The calibration of T2* and R2* models for LIC estimation. (A) The relationship of liver T2* to LIC obtained by biopsy in 50 samples. The regression fit from Figure  2C was plotted onto the data after exponentiation: LIC = 31.94(T2*)^-1.014 with 95% CI 27.8 to 36.7 (87-115%) for the first term and -1.118 to -0.91 (110-90%) for the exponent. (B) The relationship of liver R2* (=1000/T2*) to LIC of the data in 2A, with regression line from the model in 2D after exponentiation: LIC = 0.029R2*^1.014; 95% CI 0.016 to 0.054 (55-186%) for the first constant, 0.910 to 1.118 (90-110%) for the exponent. (C) Log-log plot of LIC versus liver T2*: Pearson r = -0.94 (95% CI -0.97 to 0.91, p < 0.0001); linear regression: ln(LIC) = 3.464-1.014ln(T2*); slope SE = 0.052, 95% CI -1.118 to -0.9 (110-90%); intercept SE = 0.069, 95% CI 3.325 to 3.603 (96-104%), r squared 0.89. (D) Log-log plot of LIC versus liver R2*: Pearson r = 0.94 (95% CI 0.90 to 0.97, p < 0.0001); linear regression: ln(LIC) = 1.014ln(R2*)-3.54; slope SE = 0.052, 95% CI 0.910 to 1.118 (90-110%); intercept SE = 0.30, 95% CI -4.152 to -2.928 (117-83%); r squared 0.89.

Figure 3

Relationship of new T2*-LIC to R2-LIC (Ferriscan) measurements. (A) R2-LIC plotted against T2*-LIC (derived from Equation 1) for comparison cohort; range with lowest scatter circled. Mixed model regression on whole range log-transformed data ln(R2-LIC) = 1.04×ln(T2*-LIC)-0.08, with slope and intercept 95% CI of 0.96 to 1.11 (p < 0.001) and -0.26 to 0.11 (p = ns), is shown here exponentiated to R2-LIC = 0.83×T2*-LIC^1.04 with 95% CI 0.96 to 1.11 and 0.55 to 1.29, r squared = 0.65. (B) Whole range Bland-Altman plot of percentage difference vs mean LIC with non-uniform scatter with linear regression correction.
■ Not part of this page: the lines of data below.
(** One more upstream, that is excluded or refuses. *)
Lemma best_ok_skip ex n s best :
  n ∈ ex ∨ refuses_at s n → best_ok ex n s best → best_ok ex (S n) s best.
Proof.
  intros Href. destruct best as [[i a]|]; simpl.
  - intros (Hi & Hex & Ha & ui & Hui & Hr & Hmin).
    split_and!; [lia|done|done|]. exists ui. split_and!; [done|done|].
    intros j uj Hj Hjex Huj Hrj. destruct (decide (j = n)) as [->|].
    + destruct Href as [?|(u & Hu & Hur)]; [done|]. by simplify_eq.
    + apply Hmin; [lia|done..].
  - intros Hno j Hj Hjex. destruct (decide (j = n)) as [->|]; [by destruct Href|].
    apply Hno; [lia|done].
Qed.

(** One more upstream, that is admitted. *)
Lemma best_ok_take ex n s best u :
  n ∉ ex → ups s !! n = Some u → ¬ refuses u → best_ok ex n s best →
  best_ok ex (S n) s
    (match best with
     | Some (j, aj) => if (active u <? aj)%Z then Some (n, active u) else Some (j, aj)
     | None => Some (n, active u)
     end).
Proof.
  intros Hex Hu Hr. destruct best as [[i a]|]; simpl.
  - intros (Hi & Hiex & Ha & ui & Hui & Hri & Hmin).
    rewrite Hui in Ha. injection Ha as <-. destruct (Z.ltb_spec (active u) (active ui)).
    + split_and!; [lia|done|by rewrite Hu|]. exists u. split_and!; [done|done|].
      intros j uj Hj Hjex Huj Hrj. destruct (decide (j = n)) as [->|].
      * simplify_eq. right. lia.
      * destruct (Hmin j uj ltac:(lia) Hjex Huj Hrj) as [?|[? ?]]; left; lia.
    + split_and!; [lia|done|by rewrite Hui|]. exists ui. split_and!; [done|done|].
      intros j uj Hj Hjex Huj Hrj. destruct (decide (j = n)) as [->|].
      * simplify_eq. destruct (decide (active ui = active u)); [right|left]; lia.
      * apply Hmin; [lia|done..].
  - intros Hno. split_and!; [lia|done|by rewrite Hu|]. exists u. split_and!; [done|done|].
    intros j uj Hj Hjex Huj Hrj. destruct (decide (j = n)) as [->|].
    + simplify_eq. right. lia.
    + destruct (Hno j ltac:(lia) Hjex) as (u' & Hu' & Hr'). by simplify_eq.
Qed.

Definition least_idx (ex : list nat) (s0 : BalState) (o : Outcome (option nat))
    (s : BalState) : Prop :=
  sound_idx ex s0 o s ∧ ∀ i, o = Ret (Some i) → least_of ex (length (ups s0)) s i.

Lemma wp_least_loop_alone ex n k best s t :
  n + k = length (ups s) → Forall up_live (ups s) → best_ok ex n s best →
  wp eq Ans (least_loop ex (seq n k) best) (λ o s' _, least_idx ex s o s') s t.
Proof.
  revert n best s t. induction k as [|k IH]; intros n best s t Hn Hl Hb.
  { simpl. rewrite Nat.add_0_r in Hn. subst n. unfold least_idx, sound_idx.
    destruct best as [[i a]|]; simpl in *.
    - destruct Hb as (Hi & Hex & _ & Hmin). split; [split; [by apply probed_refl|]|].
      + exists (Some i). split_and!; [done..|]. destruct Hmin as (u & Hu & Hr & _).
        by exists u.
      + by intros i' [= <-].
    - split; [|done]. split; [by apply probed_refl|]. by exists None. }
  simpl seq. apply wp_bind, wp_admits_alone; [lia|done| |].
  - intros Hex s' t' Ho. pose proof (opened_probed _ _ _ Ho) as Hpr.
    destruct Ho as (Hcur & Hlen & Hother & Ha & Hl' & u & Hu & Hr).
    assert (Ho : opened n s s') by (unfold opened; split_and!; [done..|by exists u]).
    apply wp_bind, wp_act. intros s2 <-. rewrite Hu. simpl.
    eapply wp_mono; [|apply IH; [lia|done|]].
    + intros o s2 t2 [(Hpr2 & r & -> & Hr2) Hmin]. rewrite Hlen in Hr2, Hmin.
      split; [split; [by eapply probed_trans|by exists r]|done].
    + apply best_ok_take; [done..|]. by eapply best_ok_opened.
  - intros Href t'. simpl. apply IH; [lia|done|]. by apply best_ok_skip.
Qed.

(** What a pick with no other task running returns and leaves behind. *)
Definition picked (ex : list nat) (s0 : BalState) (r : option (nat * Upstream))
    (s : BalState) : Prop :=
  match r with
  | Some (i, up) =>
      upstreams b !! i = Some up ∧ (i ∉ ex) ∧ admits_at s i
      ∧ (active <$> ups s !! i) = (λ u, i64_wrap (active u + 1)) <$> ups s0 !! i
      ∧ ∀ j, j ≠ i → (active <$> ups s !! j) = (active <$> ups s0 !! j)
  | None =>
      (∀ j, j < length (upstreams b) → j ∉ ex → refuses_at s j)
      ∧ ∀ j, (active <$> ups s !! j) = (active <$> ups s0 !! j)
  end.

Lemma guard_new_picked ex s0 s i up :
  upstreams b !! i = Some up → i ∉ ex → admits_at s i → probed s0 s →
  picked ex s0 (Some (i, up)) (guard_new i s).2.
Proof.
  intros Hup Hex (u & Hu & Hr) (_ & _ & Ha). unfold picked, guard_new, alter_up; simpl.
  split_and!; [done|done| | |].
  - exists (set_active (i64_wrap (active u + 1)) u). simpl.
    by rewrite list_lookup_alter_eq, Hu.
  - rewrite list_lookup_alter_eq. specialize (Ha i). rewrite Hu in *. simpl in *.
    destruct (ups s0 !! i); simplify_eq/=. by rewrite Ha.
  - intros j Hj. rewrite list_lookup_alter_ne by done. apply Ha.
Qed.

Lemma wp_pick_alone ex s t :
  order_ok b → bal_live b s →
  wp eq Ans (pick b ex)
    (λ o s' _, ∃ r, o = Ret r ∧ picked ex s r s'
       ∧ (strategy b = LeastConnections → ∀ i up, r = Some (i, up) →
            ∃ s1, least_of ex (length (upstreams b)) s1 i
                  ∧ probed s s1 ∧ s' = (guard_new i s1).2)) s t.
Proof.
  intros Hord [Hlen Hl]. apply wp_bind. apply wp_mono with
    (Q := λ o s' _, sound_idx ex s o s' ∧ (strategy b = LeastConnections →
       ∀ i, o = Ret (Some i) → least_of ex (length (upstreams b)) s' i)).
  - intros o s1 t1 [(Hpr & r & -> & Hr) Hmin]. simpl. rewrite Hlen in Hr.
    destruct r as [i|].
    + destruct Hr as (Hi & Hex & Had).
      destruct (lookup_lt_is_Some_2 (upstreams b) i Hi) as [up Hup]. rewrite Hup.
      intros s2 <-. exists (Some (i, up)). split_and!; [done|by apply guard_new_picked|].
      intros Hst i' up' [= <- <-]. exists s1. split_and!; [by apply Hmin|done..].
    + exists None. split_and!; [done| |done]. split; [done|]. by destruct Hpr as (_ & _ & ?).
  - destruct (strategy b) eqn:Est.
    + eapply wp_mono; [|by apply wp_rr_loop_alone]. by intros.
    + unfold pick_least_conn. rewrite <- Hlen.
      eapply wp_mono; [|apply (wp_least_loop_alone ex 0); [done|done|simpl; lia]].
      intros o s1 t1 [Hs Hm]. split; [done|]. intros _. done.
Qed.
End alone.

(** Round robin while all upstreams are up: the other tasks may change the
    active counts, but neither the cursor nor the availability. *)
Section fair.
Context (b : Balancer) (R : BalState → BalState → Prop).

Definition all_ok (s : BalState) : Prop :=
  length (ups s) = length (upstreams b) ∧ Forall up_ok (ups s).

Context (HR : ∀ s s', R s s' → all_ok s → all_ok s' ∧ rr_cursor s' = rr_cursor s).

Lemma alter_up_all_ok i f s :
  (∀ u, up_ok u → up_ok (f u)) → all_ok s → all_ok (alter_up i f s).
Proof.
  intros Hf [Hlen Hl]. split; simpl; [by rewrite length_alter|].
  apply Forall_alter; [done|]. auto.
Qed.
Corrected bias is -1.29*(mean LIC)+23.03; absolute residuals R were related to LIC: R = 0.47*(mean LIC)+17.44, p = 0.01, therefore, accounting for growth in variance, 95% LoA were from -0.14*(mean LIC)+65.9 to -2.44*(mean LIC)-19.8 or changing from ±45 to ±90% across the whole range. (C) Mixed model linear regression of R2-LIC on T2*-LIC for R2-LIC range 0–10 mg/g dw: R2-LIC = 0.87 × R2*LIC-0.55, slope 95% CI 0.74 to 0.99 (p < 0.001), intercept -0.01 to 1.19 (p = 0.089); r squared = 0.86. Insignificant intercept can be abandoned to give a proportionality with a slope of 0.96, 95% CI 0.89-1.02, p < 0.001, which being indistinguishable from 1, follows the line of identity. (D) Bland-Altman plot of the mean of the two methods (x-axis) plotted against their percentage difference (y-axis) for the range marked by circle in 3A, which for R2-LIC values <10 mg/g dw (here in 37 scans on 26 patients) shows non-uniform scatter corrected by linear regression. Corrected bias is -4.51*(mean LIC)+40.23, p = 0.007, SD of residuals 23.22%. Absolute residuals did not relate to LIC (p = 0.99), therefore 95%LoA were bias ± 1.96*23.22% or ±45.51%.

Figure 4

Slope comparison of R2* LIC calibration models. Slope comparison of R2* based LIC calibration methods (after J. Hankins et al. [18]): by L. Anderson LIC = 0.0146(R2*)-0.27 (green), by J. Wood LIC = 0.0254(R2*) + 0.202 (orange), by J. Hankins LIC = 0.028(R2*)-0.45 (blue), our method (RBH-UCLH) LIC = 0.032(R2*)-0.14 (red).